I blush to admit that my cousin Alan, who often hosts Thanksgiving for our clan, insists on serving canned cranberry sauce. The ridges from the can take him back to his mother’s kitchen. (She was a lovely woman but not much of a cook.)

I always bring homemade sauce to his house and defiantly place it on the table alongside the canned version. Canned sauce lacks the color and flavor that define cranberries to me.

Making basic cranberry sauce couldn’t be easier—and it can be done well in advance of Thanksgiving dinner. I usually just follow the directions on commercial bags of cranberries, although I sometimes add flavorful items like orange or cinnamon.

Below I share a recipe that uses a variant on that sauce, made with chipotles. My cranberry chipotle spread may be served with meat, crackers, or apples. It may also be used to stuff celery. This gorgeous pink substance packs just a little heat.

I will be making it, along with my cranberry-apple crumb pie, this Wednesday, November 22, on Mass Appeal. I’m publishing the recipe in advance in case readers want to make it for Thanksgiving. I’ll post a link to the video after it airs.

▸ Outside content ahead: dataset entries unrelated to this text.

(* ===== verification/Kernel.v ===== *)
(** * Kernel: what the library is built on

    The seL4 kernel and the user libraries (libsel4vka, libsel4sync,
    libsel4platsupport) are not part of the repository.  Their state is a type
    [K]; the calls the library makes are the operations of the class [Kernel];
    [KernelOk] lists the documented behaviour its proofs rely on.  A second part
    models what of a message the servers see: seL4 message registers. *)

From S2P Require Import Prelude.

Definition seL4_CapNull : Z := 0.
Definition seL4_NoError : Z := 0.

(** Calls that report an error code (0 for success) and may return a value. *)
Class Kernel (K : Type) := {
  vka_cspace_alloc : K -> (Z * Z) * K;           (* error, capability slot *)
  vka_cnode_revoke : Z -> K -> Z * K;
  sync_recursive_mutex_lock : K -> Z * K;
  sync_recursive_mutex_unlock : K -> Z * K;
  sel4platsupport_handle_timer_irq : K -> K
}.

(** The CSpace of the process: the slots handed out so far, and how many more
    the allocator can hand out. *)
Record cspace_view := CSpace { used : gset Z; room : nat }.

(** - vka_cspace_alloc succeeds while there is room, and then returns a slot
      that was free, never the null capability;
    - revoking the capability in a slot deletes its descendants; it succeeds
      and leaves the slot allocated;
    - locking and unlocking a recursive mutex that exists succeeds;
    - neither these nor acknowledging the timer interrupt hand out a slot. *)
Class KernelOk (K : Type) `{Kernel K} := {
  cspace_of : K -> cspace_view;
  cspace_alloc_ok k : (0 < room (cspace_of k))%nat ->
    exists (c : Z) (k' : K), vka_cspace_alloc k = ((0, c), k') /\
    c ∉ used (cspace_of k) /\ 0 < c < 2 ^ 32 /\
    cspace_of k' = CSpace ({[c]} ∪ used (cspace_of k)) (pred (room (cspace_of k)));
  cnode_revoke_ok c k : c ∈ used (cspace_of k) ->
    (vka_cnode_revoke c k).1 = 0 /\ cspace_of (vka_cnode_revoke c k).2 = cspace_of k;
  mutex_lock_ok k : (sync_recursive_mutex_lock k).1 = 0 /\
    cspace_of (sync_recursive_mutex_lock k).2 = cspace_of k;
  mutex_unlock_ok k : cspace_of (sync_recursive_mutex_unlock k).2 = cspace_of k;
  handle_timer_irq_ok k : cspace_of (sel4platsupport_handle_timer_irq k) = cspace_of k
}.

Abbreviation slots k := (used (cspace_of k)).

(** A message as a server receives it: badge of the sender, length and number
    of extra capabilities from the message info, message registers. *)
Record message := Msg { badge : Z; msg_extraCaps : Z; mrs : list Z }.
#[export] Instance message_eq_dec : EqDecision message.
Proof. solve_decision. Defined.

Definition msg_length (m : message) : Z := Z.of_nat (length (mrs m)).
Definition getMR (i : nat) (m : message) : Z := nth i (mrs m) 0.

(** What a server does to the outside: signals on endpoints, replies. *)
Inductive event :=
| Ev_send (ep : Z) (mr0 : Z)
| Ev_reply (mrs : list Z).

#[export] Instance event_eq_dec : EqDecision event.
Proof. solve_decision. Defined.

(** ** A kernel to run examples on: slots 1 to 64, handed out in order *)

Record demo_kernel := DemoKernel { demo_next : nat; demo_used : gset Z }.

Definition demo_capacity : nat := 64.

#[export] Instance demo_kernel_ops : Kernel demo_kernel := {|
  vka_cspace_alloc k :=
    let c := Z.of_nat (demo_next k) + 1 in
    if (demo_next k <? demo_capacity)%nat && bool_decide (c ∉ demo_used k)
    then ((0, c), DemoKernel (S (demo_next k)) ({[c]} ∪ demo_used k))
    else ((1, 0), k);
  vka_cnode_revoke c k := (if bool_decide (c ∈ demo_used k) then 0 else 1, k);
  sync_recursive_mutex_lock k := (0, k);
  sync_recursive_mutex_unlock k := (0, k);
  sel4platsupport_handle_timer_irq k := k
|}.

(** The room left: the numbers above the counter, when none of them is used. *)
Definition demo_view (k : demo_kernel) : cspace_view :=
  CSpace (demo_used k)
    (if bool_decide (set_Forall (fun c : Z => c <= Z.of_nat (demo_next k)) (demo_used k))
     then (demo_capacity - demo_next k)%nat else 0%nat).

#[export] Instance demo_kernel_ok : KernelOk demo_kernel.
Proof.
  refine {| cspace_of := demo_view |}; cbn -[demo_capacity Nat.ltb]; try done.
  - intros k Hroom. cbn -[demo_capacity] in Hroom. case_bool_decide as Hall; [|lia].
    assert (Hn : Z.of_nat (demo_next k) + 1 ∉ demo_used k) by (intros Hin%Hall; lia).
    destruct (Nat.ltb_spec (demo_next k) demo_capacity); [|lia].
    rewrite bool_decide_true by done.
    eexists _, _. split; [reflexivity|]. split; [done|]. split.
    + unfold demo_capacity in *. lia.
    + unfold demo_view. cbn -[demo_capacity]. rewrite bool_decide_true; [f_equal; lia|].
      apply set_Forall_union; [apply set_Forall_singleton; lia|].
      eapply set_Forall_impl; [exact Hall|]. cbn. lia.
  - intros c k Hc. by rewrite bool_decide_true.
Defined.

Meanwhile, I hope you all enjoy feasting and giving thanks this Thursday. I know I will! I offer thanks to all of you for reading.

Cranberry Chipotle Spread

Ingredients:

1 cup water
1 cup sugar
3 cups (12 ounces) cranberries
2 to 3 chipotles in adobo from a can (plus a little of the adobo sauce), chopped
1 8-ounce brick cream cheese at room temperature
a few chopped pecans, toasted or candied

Instructions:

Begin early in the day, or even a day ahead. In a saucepan combine the water and the sugar and bring them to a boil. Add the cranberries and the chipotles, and return the mixture to the boil.

Reduce the heat, and boil until the cranberries pop, 5 to 10 minutes. (If the sauce seems too fuzzy, add a tiny amount of butter.)

Remove the mixture from the heat, cool it to room temperature, and then puree the sauce in a blender. Refrigerate it until it is needed.

When you are ready to make your spread, whip the cream cheese using an electric mixer. Beat in some of the chipotle-flavored cranberry sauce to taste. (Start with 1/2 cup and see how you like it.) If you want your spread to taste more of chipotle, stir in more of the adobo sauce.

Refrigerate until ready to use. You will have extra sauce which you can use for more spread or serve on the side of meat or poultry.

Sprinkle the pecans on the spread just before serving. Serves 6.

“Mass Appeal” co-host Danny New and I had fun getting ready for Thanksgiving.